Supplied material -
Lemma wp_report L0 L it rt wt args rset wset m :
  laid_out L0 L it rt wt args -> array L rt (LUserdata <$> full) -> array L wt [] ->
  (forall fd, fd ∈ rset \/ fd ∈ wset -> fd <= m /\ exists p, p ∈ os /\ g p = fd /\ field L it (KNum fd) = LUserdata p) ->
  -1 <= m < FD_SETSIZE -> (length full + 1024 < fuel)%nat ->
  wp (return_fd rset (m + 1) 4 5 (Z.of_nat (length full)) ;;; return_fd wset (m + 1) 4 6 0 ;;;
      make_assoc fuel 5 ;;; make_assoc fuel 6 ;;; ret 2)
    (fun o w => exists L', o = Ok 2 /\ w = World L' /\ keeps_tables L0 L' /\ reported g os full rset wset L') (World L).
Proof.
  intros Hl Hrt Hwt Hin Hm Hfuel. destruct (laid_out_holds _ _ _ _ _ _ Hl) as (Hh4 & Hh5 & Hh6).
  destruct (laid_distinct _ _ _ _ _ _ Hl) as (Hir & Hiw & Hrw).
  destruct (values_objects g (fun fd => field L it (KNum fd)) (ascending rset (m + 1)) os) as (rl & Hrv & Hrg & Hro).
  { intros fd [Hfd _]%ascending_elem. by apply Hin; left. }
  destruct (values_objects g (fun fd => field L it (KNum fd)) (ascending wset (m + 1)) os) as (wl & Hwv & Hwg & Hwo).
  { intros fd [Hfd _]%ascending_elem. by apply Hin; right. }
  assert (forall set, (forall fd, fd ∈ set -> fd <= m) -> ascending set (m + 1) = ascending set FD_SETSIZE) as Hasc.
  { intros set Hset. apply ascending_bound; [lia|]. intros fd Hfd. specialize (Hset fd Hfd). lia. }
  rewrite Hasc in Hrg by (intros fd Hfd; apply Hin; by left).
  rewrite Hasc in Hwg by (intros fd Hfd; apply Hin; by right).
  assert (forall set ps, g <$> ps = ascending set FD_SETSIZE -> (length ps <= 1024)%nat) as Hlen.
  { intros set ps Hps. rewrite <- (length_fmap g), Hps. unfold ascending.
    etrans; [apply length_filter|]. by rewrite length_seqZ. }
  rewrite wp_bind. eapply wp_return_fd; try done; [lia| |].
  { intros fd Hfd. destruct (Hin fd (or_introl Hfd)) as (_ & p & _ & _ & ->). done. }
  cbn [then_post]. rewrite Hrv. set (L1 := add_values rt _ _ L).
  assert (writes rt L L1) as Hw1 by apply writes_add_values.
  assert (laid_out L0 L1 it rt wt args) as Hl1 by (eapply laid_out_writes; [|done|done]; tauto).
  destruct (laid_out_holds _ _ _ _ _ _ Hl1) as (Hh41 & Hh51 & Hh61). destruct Hw1 as (_ & _ & Hf1).
  rewrite wp_bind. eapply wp_return_fd; try done; [lia| |].
  { intros fd Hfd. rewrite Hf1 by done. destruct (Hin fd (or_intror Hfd)) as (_ & p & _ & _ & ->). done. }
  cbn [then_post]. rewrite (list_fmap_ext _ (fun fd => field L it (KNum fd)) (ascending wset (m + 1)))
    by (intros; by rewrite Hf1).
  rewrite Hwv. set (L2 := add_values wt _ _ L1).
  assert (writes wt L1 L2) as Hw2 by apply writes_add_values.
  assert (laid_out L0 L2 it rt wt args) as Hl2 by (eapply laid_out_writes; [|done|done]; tauto).
  destruct (laid_out_holds _ _ _ _ _ _ Hl2) as (_ & Hh52 & _). destruct Hw2 as (_ & _ & Hf2).
  assert (array L2 rt (LUserdata <$> (full ++ rl))) as Hr2.
  { eapply array_ext; [intros k; by apply Hf2|]. rewrite fmap_app. unfold L1.
    rewrite <- (length_fmap LUserdata full). by apply array_extend. }
  assert (array L2 wt (LUserdata <$> wl)) as Hwa2.
  { apply (array_extend L1 wt []). eapply array_ext; [intros k; by apply Hf1|done]. }
  rewrite wp_bind. eapply (wp_make_assoc fuel s 5 rt); [done|done|apply Hl2|done|rewrite length_app; specialize (Hlen _ _ Hrg); lia|].
  intros ar L3 Hs3 Har Hk3 Hassoc. cbn [then_post].
  assert (forall k, field L3 wt k = field L2 wt k) as Hf3 by (apply Hk3, Hl2).
  rewrite wp_bind. eapply (wp_make_assoc fuel s 6 wt); [done| |apply Hk3, Hl2|by eapply array_ext|specialize (Hlen _ _ Hwg); lia|].
  { apply (holds_stack (with_stack (LTable ar :: stack L2) L2)); [done|]. by apply (holds_push L2 6 _ [_]); [|apply (laid_out_holds _ _ _ _ _ _ Hl2)]. }
  intros aw L4 Hs4 Haw Hk4 Hassoc'. cbn [then_post]. rewrite wp_ret. exists L4. split; [done|]. split; [done|]. split.
  { eapply keeps_tables_trans; [apply Hl2|]. by eapply keeps_tables_trans. }
  exists ar, aw, rl, wl, (stack L2). rewrite Hs4, Hs3. split; [done|]. split.
  { eapply assoc_ext; [|done]. by apply Hk4. }
  split; [done|]. split; [done|]. split; [done|]. intros p [Hp|Hp]; auto.
Qed.
End Report.

(** ** The whole call *)

Lemma objects_in_keeps L L' v os : keeps_tables L L' -> objects_in L v os -> objects_in L' v os.
Proof.
  intros Hk [?|(t & -> & Ht & Ha)]; [by left|right]. exists t. destruct (Hk t Ht) as [Ht' Hf].
  split; [done|]. split; [done|]. by eapply array_ext.
Qed.

Lemma objects_in_old L v os t : objects_in L v os -> tables L !! t = None -> v <> LTable t.
Proof. intros [[-> _]|(t' & -> & [x Hx] & _)] Ht; [done|]. intros [= ->]. congruence. Qed.

Section Whole.
Context {S N : Type} (descs : N -> gmap Z desc) (patience : N -> nat) (delta : Z) `{NetLaws N descs patience delta}.
Context (fuel : nat) (net : S -> N) (with_net : N -> S -> S) (ask : string -> lval -> C S (option lval)).
Context (g : positive -> Z) (full : positive -> bool).
Hypothesis net_with : forall k s, net (with_net k s) = k.
Hypothesis with_same : forall s, with_net (net s) s = s.

Lemma wp_on_net {A} (m : C N A) Q L s :
  wp (on_net net with_net m) Q (World L s) = wp m (fun o k => Q o (World L (with_net k s))) (net s).
Proof. unfold on_net, on_objects. by rewrite !wp_zoom. Qed.

(** The limit of the third argument, in microseconds. *)
Definition limit (v : lval) : option Z :=
  match v with LNil => Some no_limit | LNumber t => Some (t * 1000000) | _ => None end.

Lemma wp_opt_limit args t Q L :
  stack L = rev args -> limit (arg args 2) = Some t -> wp opt_limit Q L = Q (Ok t) L.
Proof.
  intros Hs Ht. unfold opt_limit. rewrite (wp_third _ _ _ _ Hs). unfold limit in Ht.
  destruct (arg args 2); simplify_eq; by rewrite wp_ret.
Qed.

(** The set of the call, the tables [it], [rt] and [wt] on the stack. *)
Definition waited_for (rs : list positive) : gset Z := fds g rs ∖ fds g (dirties g full rs).
(* ===== verification/SslContext.v ===== *)
(** * TLS contexts (luasec's [context.c])

    A context holds what the connections made from it share: the protocol, the
    key, the certificates that are trusted, the verification wanted of a peer,
    and whether they are the client's or the server's end.  OpenSSL is a class of
    calls on the contexts and certificates it keeps. *)

From S2P Require Import Prelude CString Lua Transport Socket Net Auxiliar Buffer Tcp.
#[global] Open Scope Z_scope.

Inductive SSL_METHOD : Type := SSLv3_method | TLSv1_method | SSLv23_method.

Definition MD_CTX_INVALID : Z := 0.
Definition MD_CTX_SERVER : Z := 1.
Definition MD_CTX_CLIENT : Z := 2.

(** The pointer is null when OpenSSL could not make a context, and once the
    object has been collected. *)
Record t_context : Type := Context_ { context : option positive; mode : Z }.

(** The queue of errors, its first one being the oldest. *)
Class ErrorQueue (K : Type) : Type := {
  ERR_clear_error : K -> K;
  ERR_peek_error : K -> Z;
  ERR_get_error : K -> Z * K;
  ERR_reason_error_string : Z -> option string
}.

(** The calls on contexts; a null context is [None].  [SSL_OP] gives the values
    of the macros [SSL_OP_...]. *)
Class OpenSSLContexts (K : Type) : Type := {
  SSL_OP : string -> Z;
  SSL_CTX_new : SSL_METHOD -> K -> option positive * K;
  SSL_CTX_free : option positive -> K -> K;
  SSL_CTX_set_session_cache_mode : option positive -> Z -> K -> K;
  SSL_CTX_load_verify_locations : option positive -> option bytes -> option bytes -> K -> Z * K;
  SSL_CTX_get_cert_store : option positive -> K -> positive;
  BIO_new_mem_buf : bytes -> K -> positive * K;
  BIO_free : positive -> K -> K;
  PEM_read_bio_X509 : positive -> K -> option positive * K;
  X509_STORE_add_cert : positive -> positive -> K -> Z * K;
  SSL_CTX_use_certificate_chain_file : option positive -> bytes -> K -> Z * K;
  (** whether the callback of this file is the context's *)
  SSL_CTX_set_default_passwd_cb : option positive -> bool -> K -> K;
  (** runs the callback given when the context has one and the key is protected *)
  SSL_CTX_use_PrivateKey_file : option positive -> bytes -> (Z -> C K bytes) -> C K Z;
  SSL_CTX_set_cipher_list : option positive -> bytes -> K -> Z * K;
  SSL_CTX_set_verify_depth : option positive -> Z -> K -> K;
  SSL_CTX_set_verify : option positive -> Z -> K -> K;
  SSL_CTX_set_options : option positive -> Z -> K -> K
}.

Definition SSL_SESS_CACHE_OFF : Z := 0.
Definition SSL_VERIFY_NONE : Z := 0.
Definition SSL_VERIFY_PEER : Z := 1.
Definition SSL_VERIFY_FAIL_IF_NO_PEER_CERT : Z := 2.
Definition SSL_VERIFY_CLIENT_ONCE : Z := 4.

Section Context.
Context {K : Type} `{OpenSSLContexts K, ErrorQueue K}.
(** A call of a function of the script, with its result; [lua_tostring]. *)
Context (lua_call : lfn -> C K lval) (tostring : lval -> option bytes).

(** The options of OpenSSL 0.9.8f and above. *)
Definition ssl_options : list (string * Z) := [
  ("all", SSL_OP "ALL");
  ("cipher_server_preference", SSL_OP "CIPHER_SERVER_PREFERENCE");
  ("dont_insert_empty_fragments", SSL_OP "DONT_INSERT_EMPTY_FRAGMENTS");
  ("ephemeral_rsa", SSL_OP "EPHEMERAL_RSA");
  ("netscape_ca_dn_bug", SSL_OP "NETSCAPE_CA_DN_BUG");
  ("netscape_challenge_bug", SSL_OP "NETSCAPE_CHALLENGE_BUG");
  ("microsoft_big_sslv3_buffer", SSL_OP "MICROSOFT_BIG_SSLV3_BUFFER");
  ("microsoft_sess_id_bug", SSL_OP "MICROSOFT_SESS_ID_BUG");
  ("msie_sslv2_rsa_padding", SSL_OP "MSIE_SSLV2_RSA_PADDING");
  ("netscape_demo_cipher_change_bug", SSL_OP "NETSCAPE_DEMO_CIPHER_CHANGE_BUG");
  ("netscape_reuse_cipher_change_bug", SSL_OP "NETSCAPE_REUSE_CIPHER_CHANGE_BUG");
  ("no_session_resumption_on_renegotiation", SSL_OP "NO_SESSION_RESUMPTION_ON_RENEGOTIATION");
  ("no_sslv2", SSL_OP "NO_SSLv2");
  ("no_sslv3", SSL_OP "NO_SSLv3");
  ("no_tlsv1", SSL_OP "NO_TLSv1");
  ("pkcs1_check_1", SSL_OP "PKCS1_CHECK_1");
  ("pkcs1_check_2", SSL_OP "PKCS1_CHECK_2");
  ("single_dh_use", SSL_OP "SINGLE_DH_USE");
  ("ssleay_080_client_dh_bug", SSL_OP "SSLEAY_080_CLIENT_DH_BUG");
  ("sslref2_reuse_cert_type_bug", SSL_OP "SSLREF2_REUSE_CERT_TYPE_BUG");
  ("tls_block_padding_bug", SSL_OP "TLS_BLOCK_PADDING_BUG");
  ("tls_d5_bug", SSL_OP "TLS_D5_BUG");
  ("tls_rollback_bug", SSL_OP "TLS_ROLLBACK_BUG");
  ("cookie_exchange", SSL_OP "COOKIE_EXCHANGE");
  ("no_query_mtu", SSL_OP "NO_QUERY_MTU");
  ("single_ecdh_use", SSL_OP "SINGLE_ECDH_USE");
  ("no_ticket", SSL_OP "NO_TICKET")
]%string.

(** The new value of [*flag]; none when the name is not in the list. *)
Fixpoint find_option (opt : bytes) (p : list (string * Z)) (flag : Z) : option Z :=
  match p with
  | [] => None
  | (name, code) :: p' =>
      if str_eq opt (of_string name) then Some (Z.lor flag code) else find_option opt p' flag
  end.

Definition set_option_flag (opt : bytes) (flag : Z) : option Z := find_option opt ssl_options flag.

Definition str2method (method : bytes) : option SSL_METHOD :=
  if str_eq method (of_string "sslv3") then Some SSLv3_method
  else if str_eq method (of_string "tlsv1") then Some TLSv1_method
  else if str_eq method (of_string "sslv23") then Some SSLv23_method
  else None.

Definition set_verify_flag (str : bytes) (flag : Z) : option Z :=
  if str_eq str (of_string "none") then Some (Z.lor flag SSL_VERIFY_NONE)
  else if str_eq str (of_string "peer") then Some (Z.lor flag SSL_VERIFY_PEER)
  else if str_eq str (of_string "client_once") then Some (Z.lor flag SSL_VERIFY_CLIENT_ONCE)
  else if str_eq str (of_string "fail_if_no_peer_cert") then Some (Z.lor flag SSL_VERIFY_FAIL_IF_NO_PEER_CERT)
  else None.

(** [strncpy(buf, s, size); buf[size-1] = 0; return strlen(buf)]: the octets
    before the end of [buf]. *)
Definition copy_passwd (size : Z) (s : option bytes) : C K bytes :=
  match s with
  | None => stop (Undefined "use of a null pointer")
  | Some s =>
      if decide (size < 1) then stop (Undefined "write before the buffer")
      else ret (take (Z.to_nat (size - 1)) (cstr s))
  end.

(** The password as the third argument gives it; [args] are the arguments from
    the third on, and the last of them is the top of the stack. *)
Definition passwd_cb (args : list lval) (size : Z) : C K bytes :=
  match args with
  | LFunction f :: _ =>
      let! v := lua_call f in
      if decide (type_of v <> LUA_TSTRING) then ret []
      else copy_passwd size (tostring v)
  | LString _ :: _ => copy_passwd size (tostring (List.last args LNil))
  | _ => ret []
  end.

(** ** The functions of the module

    They work on one context, the first argument. *)
Record cworld : Type := CWorld { ctx : t_context; lib : K }.

Definition on_lib {A} (f : K -> A * K) : C cworld A :=
  let! w := get in
  let '(a, k) := f (lib w) in
  put (CWorld (ctx w) k) ;;; ret a.
Definition do_lib (f : K -> K) : C cworld unit := modify (fun w => CWorld (ctx w) (f (lib w))).

Definition the_context : C cworld (option positive) := gets (fun w => context (ctx w)).

(** [luaL_checkstring]; the argument is [None] when it is not a string. *)
Definition checkstring {W} (s : option bytes) : C W bytes :=
  match s with Some s => ret s | None => stop (LuaError "string expected") end.

(** [false] and the message, with OpenSSL's reason for [%s] when there is one. *)
Definition refused (msg : string) : C cworld answer := ret [VBool false; VStr (of_string msg)].
Definition refused_reason (msg : string) : C cworld answer :=
  let! e := on_lib ERR_get_error in
  refused (msg ++ " (" ++ default "(null)" (ERR_reason_error_string e) ++ ")").
Definition accepted : C cworld answer := ret [VBool true].

(** The object made, or the answer; it has no mode yet. *)
Definition create (protocol : option bytes) : C K (answer + t_context) :=
  let! s := checkstring protocol in
  match str2method s with
  | None => ret (inl (failed (Some "invalid protocol"%string)))
  | Some method =>
      let! k := get in
      let '(c, k) := SSL_CTX_new method k in
      put k ;;;
      match c with
      | None => ret (inl (failed (Some "error creating context"%string)))
      | Some p =>
          modify (SSL_CTX_set_session_cache_mode (Some p) SSL_SESS_CACHE_OFF) ;;;
          ret (inr (Context_ (Some p) MD_CTX_INVALID))
      end
  end.

(** Files that are not given are null pointers. *)
Definition load_locations (cafile capath : option bytes) : C cworld answer :=
  let! c := the_context in
  let! r := on_lib (SSL_CTX_load_verify_locations c cafile capath) in
  if decide (r <> 1) then refused_reason "error loading CA locations" else accepted.

Definition load_cert_from_memory (cert : option bytes) : C cworld answer :=
  let! c := the_context in
  let! cert := checkstring cert in
  let! w := get in
  let xstore := SSL_CTX_get_cert_store c (lib w) in
  let! mem := on_lib (BIO_new_mem_buf (cstr cert)) in
  let! x := on_lib (PEM_read_bio_X509 mem) in
  match x with
  | None =>
      let! a := refused_reason "error parsing cert:" in
      do_lib (BIO_free mem) ;;; ret a
  | Some x =>
      let! rv := on_lib (X509_STORE_add_cert xstore x) in
      if decide (rv <> 1) then
        let! a := refused_reason "error adding cert to x509 store" in
        do_lib (BIO_free mem) ;;; ret a
      else
        do_lib (BIO_free mem) ;;; accepted
  end.

Definition load_cert (filename : option bytes) : C cworld answer :=
  let! c := the_context in
  let! filename := checkstring filename in
  let! r := on_lib (SSL_CTX_use_certificate_chain_file c filename) in
  if decide (r <> 1) then refused_reason "error loading certificate" else accepted.

(** [args]: the arguments after the file name. *)
Definition load_key (filename : option bytes) (args : list lval) : C cworld answer :=
  let! c := the_context in
  let! filename := checkstring filename in
  let load :=
    let! r := zoom lib (fun k w => CWorld (ctx w) k) (SSL_CTX_use_PrivateKey_file c filename (passwd_cb args)) in
    let! a := (if decide (r = 1) then accepted else refused_reason "error loading private key") in
    do_lib (SSL_CTX_set_default_passwd_cb c false) ;;;
    ret a in
  match args with
  | LString _ :: _ | LFunction _ :: _ => do_lib (SSL_CTX_set_default_passwd_cb c true) ;;; load
  | LNil :: _ => load
  | _ => stop (LuaError "invalid callback value")
  end.

Definition set_cipher (list : option bytes) : C cworld answer :=
  let! c := the_context in
  let! list := checkstring list in
  let! r := on_lib (SSL_CTX_set_cipher_list c list) in
  if decide (r <> 1) then refused_reason "error setting cipher list" else accepted.

(** [luaL_checkint] made an [int] of the argument. *)
Definition set_depth (depth : Z) : C cworld answer :=
  let! c := the_context in
  do_lib (SSL_CTX_set_verify_depth c depth) ;;;
  accepted.

(** The loop over the arguments of [set_verify] and of [set_options]: the flag,
    none when one of them is not known. *)
Fixpoint collect_flags (set_flag : bytes -> Z -> option Z) (args : list (option bytes)) (flag : Z)
    : C cworld (option Z) :=
  match args with
  | [] => ret (Some flag)
  | a :: args' =>
      let! s := checkstring a in
      match set_flag s flag with
      | None => ret None
      | Some flag => collect_flags set_flag args' flag
      end
  end.

Definition set_verify (args : list (option bytes)) : C cworld answer :=
  let! c := the_context in
  match args with
  | [] => accepted
  | _ =>
      let! flag := collect_flags set_verify_flag args 0 in
      match flag with
      | None => refused "invalid verify option"
      | Some flag => do_lib (SSL_CTX_set_verify c flag) ;;; accepted
      end
  end.

Definition set_options (args : list (option bytes)) : C cworld answer :=
  let! c := the_context in
  match args with
  | [] => accepted
  | _ =>
      let! flag := collect_flags set_option_flag args 0 in
      match flag with
      | None => refused "invalid option"
      | Some flag => do_lib (SSL_CTX_set_options c flag) ;;; accepted
      end
  end.

Definition with_mode (m : Z) (w : cworld) : cworld := CWorld (Context_ (context (ctx w)) m) (lib w).

(** The last branch pushes [false] and the message and returns the last of
    them. *)
Definition set_mode (str : option bytes) : C cworld answer :=
  let! str := checkstring str in
  if str_eq (of_string "server") str then modify (with_mode MD_CTX_SERVER) ;;; accepted
  else if str_eq (of_string "client") str then modify (with_mode MD_CTX_CLIENT) ;;; accepted
  else ret (drop 1 [VBool false; VStr (of_string "invalid mode")]).

Definition raw_ctx : C cworld (option positive) := the_context.

(** [__gc] *)
Definition meth_destroy : C cworld unit :=
  let! c := the_context in
  if decide (c <> None) then
    do_lib (SSL_CTX_free c) ;;;
    modify (fun w => CWorld (Context_ None (mode (ctx w))) (lib w))
  else ret tt.

(** [address] is how [printf] shows the address of the object. *)
Definition meth_tostring (address : string) : string := ("SSL context: " ++ address)%string.

Definition ctx_getcontext (c : t_context) : option positive := context c.
Definition ctx_getmode (c : t_context) : Z := mode c.
End Context.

Exercise aim -
The expected output is exactly the lines of the listing above between the line holding "Definition load_locations (cafile" and the line holding "(** [args]: the", inclusive.

Result for this task -
Definition load_locations (cafile capath : option bytes) : C cworld answer :=
  let! c := the_context in
  let! r := on_lib (SSL_CTX_load_verify_locations c cafile capath) in
  if decide (r <> 1) then refused_reason "error loading CA locations" else accepted.

Definition load_cert_from_memory (cert : option bytes) : C cworld answer :=
  let! c := the_context in
  let! cert := checkstring cert in
  let! w := get in
  let xstore := SSL_CTX_get_cert_store c (lib w) in
  let! mem := on_lib (BIO_new_mem_buf (cstr cert)) in
  let! x := on_lib (PEM_read_bio_X509 mem) in
  match x with
  | None =>
      let! a := refused_reason "error parsing cert:" in
      do_lib (BIO_free mem) ;;; ret a
  | Some x =>
      let! rv := on_lib (X509_STORE_add_cert xstore x) in
      if decide (rv <> 1) then
        let! a := refused_reason "error adding cert to x509 store" in
        do_lib (BIO_free mem) ;;; ret a
      else
        do_lib (BIO_free mem) ;;; accepted
  end.

Definition load_cert (filename : option bytes) : C cworld answer :=
  let! c := the_context in
  let! filename := checkstring filename in
  let! r := on_lib (SSL_CTX_use_certificate_chain_file c filename) in
  if decide (r <> 1) then refused_reason "error loading certificate" else accepted.

(** [args]: the arguments after the file name. *)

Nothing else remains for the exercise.